:: Material shown ::

(* ===== verification/_CoqProject ===== *)
-Q . S2P
Prelude.v
Conc.v
Gate.v
Kinds.v
Errors.v
Lifecycle.v
Quota.v
Limits.v
Engine.v
Classify.v
Encoding.v
Secure.v
Message.v
Endpoint.v
NetAddr.v
HostPort.v
Url.v
Wire.v
Reader.v
WsCodec.v
Options.v
ActivityClock.v
Observer.v
Stats.v
SendPath.v
SendPathInv.v
SendPathWriter.v
Service.v
Poller.v
PollerProofs.v
Epoll.v
Kqueue.v
Iocp.v
ClientErrors.v
HttpConfig.v
HttpClient.v
HttpClose.v
QuicClient.v
Setup.v
StreamSetup.v
HttpTracker.v
WsServer.v
WsDial.v
SetupPool.v
Frames.v
SetupLock.v
SetupLeases.v
SetupQuiet.v
StreamClosing.v
WsClosing.v
WsServing.v
SetupCallers.v
SetupSpawns.v
SetupTheorems.v
Packet.v
PacketProofs.v
PacketWriter.v
PacketTheorems.v
PacketSpec.v
PacketReader.v
Websocket.v
WebsocketInv.v
WebsocketProofs.v
WebsocketWriter.v
WebsocketTheorems.v
WebsocketSpec.v
Session.v
SessionInv.v
SessionProofs.v
SessionSend.v
SessionWriter.v
SessionTheorems.v
(** Slicing [x[lo:hi]] for bounds already known to be in range. *)
Definition slice {A} (lo hi : Z) (l : list A) : list A :=
  take (Z.to_nat (hi - lo)) (drop (Z.to_nat lo) l).

(** ** Bit operations on non-overlapping fields *)
Lemma lor_shiftl_add (a b k : Z) :
  0 <= k -> 0 <= b < 2 ^ k -> Z.lor (Z.shiftl a k) b = a * 2 ^ k + b.
Proof.
  intros Hk Hb. rewrite <- Z.shiftl_mul_pow2 by lia.
  assert (Z.land (Z.shiftl a k) b = 0) as Hl.
  { apply Z.bits_inj'. intros n Hn. rewrite Z.land_spec, Z.bits_0.
    destruct (Z.lt_ge_cases n k).
    - by rewrite Z.shiftl_spec_low.
    - replace b with (b `mod` 2 ^ k) by (apply Z.mod_small; lia).
      rewrite Z.mod_pow2_bits_high by lia. apply andb_false_r. }
  pose proof (Z.add_lor_land (Z.shiftl a k) b). lia.
Qed.

Lemma land_ones_mod (a k : Z) : 0 <= k -> Z.land a (Z.ones k) = a `mod` 2 ^ k.
Proof. intros. by apply Z.land_ones. Qed.

(** ** Sums over lists and multisets *)
Definition sum_Z (l : list Z) : Z := foldr Z.add 0 l.
Definition lsum {A} (w : A -> Z) (l : list A) : Z := sum_Z (w <$> l).
Definition msum {A} `{Countable A} (w : A -> Z) (m : gmultiset A) : Z := lsum w (elements m).

#[global] Instance sum_Z_proper : Proper ((≡ₚ) ==> (=)) sum_Z.
Proof. intros l k Hl. induction Hl; simpl; lia. Qed.
Lemma sum_Z_app l k : sum_Z (l ++ k) = sum_Z l + sum_Z k.
Proof. induction l; simpl; lia. Qed.

Lemma lsum_cons {A} (w : A -> Z) x l : lsum w (x :: l) = w x + lsum w l.
Proof. done. Qed.
Lemma lsum_app {A} (w : A -> Z) l k : lsum w (l ++ k) = lsum w l + lsum w k.
Proof. unfold lsum. rewrite fmap_app. apply sum_Z_app. Qed.
Lemma lsum_snoc {A} (w : A -> Z) l x : lsum w (l ++ [x]) = lsum w l + w x.
Proof. rewrite lsum_app. unfold lsum. simpl. lia. Qed.
Lemma lsum_zero {A} (w : A -> Z) l : (forall x, x ∈ l -> w x = 0) -> lsum w l = 0.
Proof.
  induction l as [|x l IH]; intros Hz; [done|]. rewrite lsum_cons, Hz, IH; [done| |left].
  intros y Hy. apply Hz. by right.
Qed.
Lemma lsum_nonneg {A} (w : A -> Z) l : (forall x, x ∈ l -> 0 <= w x) -> 0 <= lsum w l.
Proof.
  induction l as [|x l IH]; intros Hz; [done|]. rewrite lsum_cons.
  assert (0 <= w x) by (apply Hz; left).
  assert (0 <= lsum w l) by (apply IH; intros; apply Hz; by right). lia.
Qed.
Lemma lsum_insert {A} (w : A -> Z) l i x y :
  l !! i = Some x -> lsum w (<[i := y]> l) = lsum w l - w x + w y.
Proof.
  revert i. induction l as [|z l IH]; intros [|i] Hi; simplify_eq/=; rewrite !lsum_cons.
  - lia.
  - rewrite (IH _ Hi). lia.
Qed.
Lemma lsum_elem_le {A} (w : A -> Z) l x :
  (forall y, y ∈ l -> 0 <= w y) -> x ∈ l -> w x <= lsum w l.
Proof.
  intros Hz Hx. induction l as [|z l IH]; [by apply elem_of_nil in Hx|]. rewrite lsum_cons.
  assert (0 <= w z) by (apply Hz; left).
  assert (0 <= lsum w l) by (apply lsum_nonneg; intros; apply Hz; by right).
  apply elem_of_cons in Hx as [->|Hx]; [lia|].
  assert (w x <= lsum w l) by (apply IH; [intros; apply Hz; by right|done]). lia.
Qed.
(* ===== verification/Conc.v ===== *)
(** * Conc: programs made of atomic sections, and a logic for pools of them

    The Go code protects its shared state with mutexes, atomics, channels and
    [sync.Once].  A method is modelled as a [prog]: a sequence of atomic sections
    (one per critical section, atomic operation, channel operation or [select]),
    each of which may be blocked (no outcome), may have several outcomes (a
    [select] with several ready cases) and may panic.

    - [exec] runs a program alone and returns every outcome: the sequential
      behaviour of the method;
    - [pstep] interleaves the sections of any number of goroutines: the
      concurrent behaviour;
    - [wp] is a weakest precondition over a shared invariant in which each
      goroutine owns a share of a ghost resource (an element of a commutative
      monoid), and [wp_adequate] turns it into an invariant of every reachable
      state of every pool, with absence of panics and a characterisation of
      blocked goroutines. *)
From S2P Require Import Prelude.

Inductive outcome (S B : Type) : Type :=
| Done (s : S) (b : B)
| Panic.
Arguments Done {S B} s b.
Arguments Panic {S B}.

Inductive prog (S A : Type) : Type :=
| Ret (a : A)
| Act (B : Type) (f : S -> list (outcome S B)) (k : B -> prog S A).
Arguments Ret {S A} a.
Arguments Act {S A} B f k.

Fixpoint prog_bind {S A B} (p : prog S A) (g : A -> prog S B) : prog S B :=
  match p with
  | Ret a => g a
  | Act C f k => Act C f (fun c => prog_bind (k c) g)
  end.
#[global] Instance prog_mbind S : MBind (prog S) := fun A B g p => prog_bind p g.
#[global] Instance prog_mret S : MRet (prog S) := fun A a => Ret a.

(** One atomic section that always succeeds. *)
Definition atomically {S B} (f : S -> S * B) : prog S B :=
  Act B (fun s => let (s', b) := f s in [Done s' b]) Ret.
(** One atomic section that panics where [f] has no result. *)
Definition atomic_panic {S B} (f : S -> option (S * B)) : prog S B :=
  Act B (fun s => match f s with Some (s', b) => [Done s' b] | None => [Panic] end) Ret.
(** A [select]: every ready case is an outcome, and it blocks with none ready. *)
Definition select {S B} (cases : S -> list (S * B)) : prog S B :=
  Act B (fun s => map (fun '(s', b) => Done s' b) (cases s)) Ret.
(** A ready case of a [select], and a [select] with a default branch. *)
Definition ready {S B} (b : bool) (s : S) (r : B) : list (S * B) := if b then [(s, r)] else [].
Definition or_default {S B} (d : B) (cases : S -> list (S * B)) (s : S) : list (S * B) :=
  match cases s with [] => [(s, d)] | cs => cs end.
(** A state the scheduler never leaves: the end of an unrolled loop. *)
Definition stuck {S B} : prog S B := Act B (fun _ => []) Ret.

Lemma elem_ready {S B} (c : bool) (s : S) (r : B) s' b : (s', b) ∈ ready c s r <-> c = true /\ s' = s /\ b = r.
Proof.
  unfold ready. destruct c; rewrite ?list_elem_of_singleton, ?elem_of_nil; naive_solver.
Qed.
Lemma ready_nil {S B} (c : bool) (s : S) (r : B) : ready c s r = [] <-> c = false.
Proof. by destruct c. Qed.
Lemma elem_default {S B} (d : B) (cases : S -> list (S * B)) s s' b :
  (s', b) ∈ or_default d cases s -> (s', b) ∈ cases s \/ (cases s = [] /\ s' = s /\ b = d).
Proof.
  unfold or_default. destruct (cases s); [|by left]. rewrite list_elem_of_singleton. naive_solver.
Qed.
Lemma default_ready {S B} (d : B) (cases : S -> list (S * B)) s : or_default d cases s <> [].
Proof. unfold or_default. by destruct (cases s). Qed.

(** ** Components of a larger state *)
Record lens (S T : Type) := { lget : S -> T; lset : T -> S -> S }.
Arguments lget {S T} _ _.
Arguments lset {S T} _ _ _.
Definition over {S T} (L : lens S T) (f : T -> T) (s : S) : S := lset L (f (lget L s)) s.
Definition lens_id {S} : lens S S := {| lget := id; lset := fun t _ => t |}.

(** A program on a component, run on the larger state. *)
Fixpoint lift {S T A} (L : lens S T) (p : prog T A) : prog S A :=
  match p with
  | Ret a => Ret a
  | Act B f k =>
      Act B (fun s => map (fun o => match o with
                                     | Done t b => Done (lset L t s) b
                                     | Panic => Panic
                                     end) (f (lget L s)))
            (fun b => lift L (k b))
  end.

(** ** Running alone *)
Fixpoint exec {S A} (p : prog S A) (s : S) : list (option (S * A)) :=
  match p with
  | Ret a => [Some (s, a)]
  | Act B f k =>
      o ← f s; match o with Done s' b => exec (k b) s' | Panic => [None] end
  end.

Lemma exec_bind {St A B} (p : prog St A) (k : A -> prog St B) s s' a :
  exec p s = [Some (s', a)] -> exec (p ≫= k) s = exec (k a) s'.
Proof.
  enough (forall rs, exec p s = rs ->
    exec (p ≫= k) s = rs ≫= (fun r => match r with Some (s', a) => exec (k a) s' | None => [None] end)) as H.
  { intros E. rewrite (H _ E). simpl. by rewrite app_nil_r. }
  revert s. induction p as [a0|C f g IH]; intros s rs <-; simpl; [by rewrite app_nil_r|].
  induction (f s) as [|o os IHos]; [done|]. cbn. rewrite bind_app. f_equal; [|exact IHos].
  destruct o as [s1 b|]; [by apply IH|done].
Qed.

Lemma exec_atomically {St B} (f : St -> St * B) s : exec (atomically f) s = [Some (f s)].
Proof. simpl. by destruct (f s). Qed.

(** ** Running interleaved *)
Definition pool (S : Type) : Type := S * list (prog S unit).

Inductive pstep {S} : pool S -> pool S -> Prop :=
| pstep_act s ts i B f k s' b :
    ts !! i = Some (Act B f k) ->
    Done s' b ∈ f s ->
    pstep (s, ts) (s', <[i := k b]> ts).

Definition panics {S} (c : pool S) : Prop :=
  exists i B f k, c.2 !! i = Some (Act B f k) /\ Panic ∈ f c.1.
Definition finished {S} (c : pool S) : Prop := Forall (fun t => t = Ret tt) c.2.
Definition can_step {S} (c : pool S) : Prop := exists c', pstep c c'.

(** [finished], decided. *)
Lemma all_returned {S} (c : pool S) :
  forallb (fun t => match t with Ret _ => true | _ => false end) c.2 = true -> finished c.
Proof. intros Hf. apply Is_true_true, forallb_True in Hf. unfold finished. revert Hf. apply Forall_impl. by intros [[]|B f k]. Qed.
(* ===== verification/Lifecycle.v ===== *)
(** * Lifecycle: the close state machine of a Session (transport/lifecycle.go)

    [goal] only grows (running, write, full, abort); an abort is won by exactly one
    caller, which publishes the terminal error before any signal can be observed.
    The six signal channels are represented by the set [l_signals] of those that are closed; each
    is closed only through its own [sync.Once], so closing is idempotent.  The
    locked section of a method and each [Once.Do] that follows it are separate
    atomic sections, so other goroutines run in between. *)
From S2P Require Import Prelude Conc Errors.
Local Open Scope go_scope.

Inductive closeGoal := closeGoalRunning | closeGoalWrite | closeGoalFull | closeGoalAbort.
#[global] Instance closeGoal_eq_dec : EqDecision closeGoal.
Proof. solve_decision. Defined.
Definition goal_rank (g : closeGoal) : Z :=
  match g with
  | closeGoalRunning => 0 | closeGoalWrite => 1 | closeGoalFull => 2 | closeGoalAbort => 3
  end.

Inductive abortReason := abortNone | abortExplicit | abortCaller | abortFailure.
#[global] Instance abortReason_eq_dec : EqDecision abortReason.
Proof. solve_decision. Defined.

(** The channels writeReq, fullReq, abortCh, readCh, writeCh, termCh. *)
Inductive signal := WriteReq | FullReq | AbortCh | ReadCh | WriteCh | TermCh.
#[global] Instance signal_eq_dec : EqDecision signal.
Proof. solve_decision. Defined.
Definition signal_code (s : signal) : nat :=
  match s with
  | WriteReq => 0 | FullReq => 1 | AbortCh => 2 | ReadCh => 3 | WriteCh => 4 | TermCh => 5
  end.
Definition signal_decode (n : nat) : signal :=
  match n with
  | 0 => WriteReq | 1 => FullReq | 2 => AbortCh | 3 => ReadCh | 4 => WriteCh | _ => TermCh
  end%nat.
#[global] Instance signal_countable : Countable signal.
Proof. refine (inj_countable' signal_code signal_decode _). by intros []. Defined.

Record sessionLifecycle := {
  l_goal : closeGoal; l_why : abortReason; l_terminal : bool; l_signals : gset signal }.

Definition newSessionLifecycle : sessionLifecycle :=
  {| l_goal := closeGoalRunning; l_why := abortNone; l_terminal := false; l_signals := ∅ |}.

Definition closed (ch : signal) (l : sessionLifecycle) : bool := bool_decide (ch ∈ l_signals l).

(** ** Critical sections *)
(** [xOnce.Do(func() { close(x) })] *)
Definition signal_once (ch : signal) (l : sessionLifecycle) : sessionLifecycle :=
  {| l_goal := l_goal l; l_why := l_why l; l_terminal := l_terminal l;
     l_signals := {[ch]} ∪ l_signals l |}.
Definition raise_goal (g : closeGoal) (l : sessionLifecycle) : sessionLifecycle :=
  {| l_goal := g; l_why := l_why l; l_terminal := l_terminal l; l_signals := l_signals l |}.
Definition set_abort (why : abortReason) (l : sessionLifecycle) : sessionLifecycle :=
  {| l_goal := closeGoalAbort; l_why := why; l_terminal := l_terminal l; l_signals := l_signals l |}.
Definition set_terminal (l : sessionLifecycle) : sessionLifecycle :=
  {| l_goal := l_goal l; l_why := l_why l; l_terminal := true; l_signals := l_signals l |}.

Section methods.
Context {S : Type} (L : lens S sessionLifecycle).

Definition once (ch : signal) : prog S unit :=
  atomically (fun s => (over L (signal_once ch) s, tt)).

Definition requestWithPrevious (goal : closeGoal) : prog S (bool * closeGoal) :=
  if (goal_rank goal <=? goal_rank closeGoalRunning)
     || (goal_rank goal >=? goal_rank closeGoalAbort)
  then mret (false, closeGoalRunning)
  else
    r ← atomically (fun s =>
          let l := lget L s in
          if l_terminal l || (goal_rank (l_goal l) >=? goal_rank goal)
          then (s, (false, l_goal l))
          else (over L (raise_goal goal) s, (true, l_goal l)));
    if negb r.1 then mret (false, r.2)
    else
      once WriteReq ≫= fun _ =>
      (if goal_rank goal >=? goal_rank closeGoalFull then once FullReq else mret tt) ≫= fun _ =>
      mret (true, r.2).

Definition request (goal : closeGoal) : prog S bool :=
  r ← requestWithPrevious goal; mret r.1.

Definition markReadClosed : prog S unit := once ReadCh.
Definition markWriteClosed : prog S unit := once WriteCh.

:::

◆ **What this task involves**: Look through the material above for "only" and copy the lines that have it.

◆ **Reply**:
    [goal] only grows (running, write, full, abort); an abort is won by exactly one
    is closed only through its own [sync.Once], so closing is idempotent.  The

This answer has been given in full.